Autism Blogs Directory suggested that people write about blogs we like. One of my favorite blogs is the Professor Mother Blog. I’ll admit I’m partial to finding blogs written by parents of girls with autism. Her writing and her stories about her family are just captivating. I’m inspired by how she challenges her children and treats them with honor and respect. I’m also inspired by her honesty and her ability to look at the bigger picture. I thank her for reminding me to remember the value of the trip when it seems like the road goes on forever.
I bought a fitball disc for R. recently. It is very similar to the sitting/balance discs in the therapy catalogs. It is a little larger and one side has raised nubs and the other side is smooth. I thought it would be useful for R. to put her feet on to give her extra sensory input. I also hoped she might stand and balance on it or at least walk on it.
She did not know what to do with it at first and wasn’t real impressed when I sat or stood on it. I stood it on one end and made it spin, and that became a favorite game. She would let me use the disc to give her pressure on her back or feet. Then one day I found her happily running back and forth in her room landing on the disc in the middle each trip. I noticed she had pulled the plug out and completely deflated it. She wanted to use it flat and she fixed it herself. I inflated it just a little bit and she has been finding all kinds of uses for it on her own.
She always seems to know exactly which side she wants to use. She sits in her beanbag or in my lap with her feet on the disc. She sits on it bottom down, lies down on her belly or back and even rests her face on it. She puts pillows on top and then lies down or rolls around. It gets most use as a stomping pad in an obstacle course. She recently found her old baby changing pad and a wedge that goes under the crib for newborns and added them to the obstacle course.
We were lucky that our former speech therapist found a trampoline on her street. None of her other families needed it so she gave it to us. It really helped during her long days of in home therapy. She had an outlet for her energy and the jumping helps to regulate her senses. I never thought about all the different ways that a trampoline could be used until one became part of our household.
Of course she can jump on a trampoline. She can jump barefoot, wearing shoes and socks, or just socks or even fuzzy socks. She can land on her feet, crash onto her knees or bottom. She’s not ready for hopping or fancy footwork, but sometimes I’ll catch her leaving toys on the trampoline and jumping around them. Sometimes she likes it if we hold her hands while she jumps -she gets even stronger stimulation. I will put a fuzzy body pillow on the trampoline and she will crash onto it. She came up with the idea of piling up all her stuffed animals on it and then crashing and rolling.

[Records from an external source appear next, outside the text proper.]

(* ===== verification/LifecycleFacts.v ===== *)
(** * LifecycleFacts: the life cycle of an identity

    [lifecycle] is the abstract machine the service documents: an operation
    moves an identity to its target status unless the identity is terminal.
    Run alone, the operations of the service refine it on every branch.  Two
    calls that interleave do not: the check and the update are two commands. *)

From Stdlib Require Import ZArith Lia Ascii String.
From stdpp Require Import base list sorting strings numbers gmap.
From S2P Require Import Prelude Bytes Errors Model Repository World Schema Postgres TenantService.
From S2P Require Import IdentityService KeyService Crypto Argon2 SchemaFacts StatementFacts.
From S2P Require Import Guarantees Integrity Runs System Demo.
Open Scope Z_scope.

(** ** The abstract machine *)

Inductive status_op := OpDeactivate | OpSuspend | OpReactivate.

Definition op_target (o : status_op) : IdentityStatus :=
  match o with
  | OpDeactivate => IdentityStatusDeactivated
  | OpSuspend => IdentityStatusSuspended
  | OpReactivate => IdentityStatusActive
  end.
Definition op_event (o : status_op) : string :=
  match o with
  | OpDeactivate => AuditEventIdentityDeactivated
  | OpSuspend => AuditEventIdentitySuspended
  | OpReactivate => AuditEventIdentityActivated
  end.

Definition lifecycle (s : IdentityStatus) (o : status_op) : option IdentityStatus :=
  if IdentityStatus_IsTerminal s then None else Some (op_target o).

Lemma op_target_ok o : op_target o ∈ identity_status.
Proof. destruct o; set_solver. Qed.

(** ** The operations *)

Section lifecycle.
Context {X : Type} (env : Env) (json : Codec).
Implicit Types w : World X.

Definition run_op (o : status_op) (t id actor : string) : M (World X) unit :=
  match o with
  | OpDeactivate => DeactivateIdentity (repos env json) t id actor
  | OpSuspend => SuspendIdentity (repos env json) t id actor
  | OpReactivate => ReactivateIdentity (repos env json) t id actor
  end.

(** What the operations have in common, with the name of each step. *)
Lemma run_op_eq o t id actor :
  exists get set,
    run_op o t id actor =
    bind (mapErr (wrapRepoError get) (IdentityRepo_GetByID env t id)) (fun identity =>
      if IdentityStatus_IsTerminal (i_Status identity) then throw (ESentinel ErrIdentityTerminal) else
      bind (mapErr (wrapRepoError set) (IdentityRepo_UpdateStatus env t id (op_target o))) (fun _ =>
        mapErr (EWrap "write audit event")
          (AuditRepo_Insert env (auditEvent t (op_event o) "identity" id (actorPtr actor) true)))).
Proof. destruct o; by eexists _, _. Qed.

Section reliable.
Context `{!Reliable env} (t T id I actor : string) (actor' : option string) (metadata : bytes).
Context (Ht : uuid_in env t = Some T) (Hid : uuid_in env id = Some I).
Context (Hactor : uuid_opt env (actorPtr actor) = inr actor').
Context (Hjson : jsonb_in env (s2b "{}") = Some metadata).

(** The tables after a change of status by the command of tick [n] and its
    event, written by the command of tick [m]. *)
Definition moved (o : status_op) (r : IdentityRow) (n m : nat) (db : DB) : DB :=
  let a := auditEvent t (op_event o) "identity" id (actorPtr actor) true in
  add_audit (audit_row env T I actor' a m metadata)
    (put_identity (with_status env (op_target o) n r) db).

(** C4. Deactivate, Suspend and Reactivate, run alone, implement the life
    cycle: an unknown identity is not found; a terminal one is refused with
    ErrIdentityTerminal; in both cases the tables do not change.  Otherwise the
    operation succeeds, the row has the target status (with deactivated_at set
    for a terminal one) and one audit event names the operation. *)
Theorem status_ops_refine_lifecycle o w :
  db_ok env (w_db w) ->
  unused env (w_tick w) (w_db w) ->
  exists w', exec (run_op o t id actor) w =
  match find_identity (w_db w) T I with
  | None => (w', Err (NotFoundError "identity" id))
  | Some r => match lifecycle (ir_status r) o with
              | None => (w', Err (ESentinel ErrIdentityTerminal))
              | Some _ => (w', Ok tt)
              end
  end /\
  w_db w' =
  match find_identity (w_db w) T I with
  | Some r => if lifecycle (ir_status r) o
              then moved o r (5 + w_tick w) (9 + w_tick w) (w_db w)
              else w_db w
  | None => w_db w
  end.
Proof.
  intros Hok Hfree. destruct (run_op_eq o t id actor) as (get & set & ->).
  rewrite exec_bind, exec_mapErr, (exec_IdentityRepo_GetByID env t T id I) by done.
  destruct (find_identity (w_db w) T I) as [r|] eqn:Hr; [|by eexists].
  unfold lifecycle. simpl. destruct (IdentityStatus_IsTerminal (ir_status r)); [by eexists|].
  pose proof (proj1 (find_identity_Some _ _ _ _) Hr) as [HrI HrT].
  pose proof (ok_identities _ _ Hok _ _ HrI) as [Hri _ _ HT _ _ _].
  rewrite exec_bind, exec_mapErr,
    (exec_IdentityRepo_UpdateStatus env t T id I _ r) by (done || apply op_target_ok).
  rewrite exec_mapErr, (exec_AuditRepo_Insert env t T _ _ id I _ actor' _ metadata); try done.
  - eexists. split; [done|]. unfold moved.
    by rewrite ?w_tick_ticks, ?w_db_ticks, ?w_db_set_db, ?w_tick_set_db.
  - rewrite ?w_tick_ticks, ?w_db_ticks, ?w_db_set_db, ?w_tick_set_db, ?w_tick_ticks. simpl.
    apply Hfree. lia.
  - simpl. by rewrite <- HrT.
Qed.
End reliable.

(** C16. A terminal identity stays terminal: whatever fails on the way, none of
    the three operations changes the tables or succeeds on it. *)
Theorem terminal_is_final o t T id I actor w r :
  uuid_in env t = Some T -> uuid_in env id = Some I ->
  find_identity (w_db w) T I = Some r ->
  IdentityStatus_IsTerminal (ir_status r) = true ->
  let '(w', res) := exec (run_op o t id actor) w in
  w_db w' = w_db w /\ exists e, res = Err e.
Proof.
  intros Ht Hid Hr Hterm. destruct (run_op_eq o t id actor) as (get & set & ->).
  rewrite exec_bind, exec_mapErr. unfold IdentityRepo_GetByID.
  match goal with |- context [withTenantConn env t (fun _ => mapErr ?g (QueryRow env ?f ?scan))] =>
    destruct (conn_reads env t g f scan w) as (w2 & Hdb & [[e ->]|(n & r' & Hr' & ->)]) end;
    [apply sqlIdentityGetByID_reads|simpl; eauto|].
  unfold sqlIdentityGetByID, uuid_col in Hr'. rewrite Ht, Hid in Hr'. simpl in Hr'. rewrite Hr in Hr'.
  injection Hr' as <-. simpl. rewrite Hterm. simpl. eauto.
Qed.
End lifecycle.

(** ** On concrete tables *)

Lemma status_ops_refine_lifecycle_witness :
  let w := demo_world "active" "active" in
  exists w', exec (run_op demo_env demo_json OpSuspend "t1" "alice" "bob") w = (w', Ok tt).
Proof.
  intros w. pose proof (status_ops_refine_lifecycle (X:=unit) demo_env demo_json
    "t1" "t1" "alice" "alice" "bob" (Some "bob"%string) (s2b "{}")
    eq_refl eq_refl eq_refl eq_refl OpSuspend w) as H.
  destruct H as (w' & H & _); [apply demo_db_ok; set_solver|apply demo_unused|].
  exists w'. exact H.
Defined.

Lemma terminal_is_final_witness :
  let '(w', res) := exec (run_op demo_env demo_json OpReactivate "t1" "alice" "")
                      (demo_world "archived" "active") in
  w_db w' = demo_db "archived" "active" /\ exists e, res = Err e.
Proof.
  apply (terminal_is_final demo_env demo_json OpReactivate "t1" "t1" "alice" "alice" ""
    (demo_world "archived" "active") (demo_identity "alice" "t1" "alice" "archived" "k1"));
    reflexivity.
Defined.

(** The life cycle is not safe under concurrency: the check of the status
    and the update are separate commands.  In this interleaving a deactivation
    and a reactivation of the same active identity both succeed, and the
    identity ends active although it was deactivated, a state documented as
    irreversible; the row still carries its deactivation time. *)
Theorem reactivation_race :
  let w := demo_world "active" "active" in
  let '(w', ps) := run_sched (replicate 3 0%nat ++ replicate 3 1%nat ++
                                replicate 7 0%nat ++ replicate 7 1%nat)%list w
    [run_op demo_env demo_json OpDeactivate "t1" "alice" "";
     run_op demo_env demo_json OpReactivate "t1" "alice" ""] in
  ps = [Ret (Ok tt); Ret (Ok tt)] /\
  (fun r => (ir_status r, bool_decide (ir_deactivated_at r = None))) <$>
    find_identity (w_db w') "t1" "alice" = Some ("active"%string, false) /\
  a_EventType <$> db_audit (w_db w') = ["identity.deactivated"; "identity.activated"]%string.
Proof.
  vm_compute. repeat split.
Qed.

The therapists always called this game popcorn. We will place small toys on the trampoline and bounce them from underneath. She loves this, especially when the pieces go high and fly off onto the floor. She will collect them all and set them up in the middle of the trampoline, even standing them up if it is possible. We have used rubber ducks, small plastic animals, little people, letters, legos, pegs – almost anything will work. I always say ready set or one, two and she will fill in go or three. She’s starting to say all three words when she wants me to do it again.
When we were first teaching R. to use PECS, we would put the trampoline up against the wall and leave the trampoline icon where she could reach it. She really wanted to play on it so this worked really well.
We also use the trampoline as a table/platform. She will set up her dishes and cups on the trampoline although lately she prefers the dining room table. She will bring toys and sit on the trampoline on her own to play. It is also a great place to bounce balls and test the bounce-ability of objects. We also roll balls, spin tops and send cars racing across it.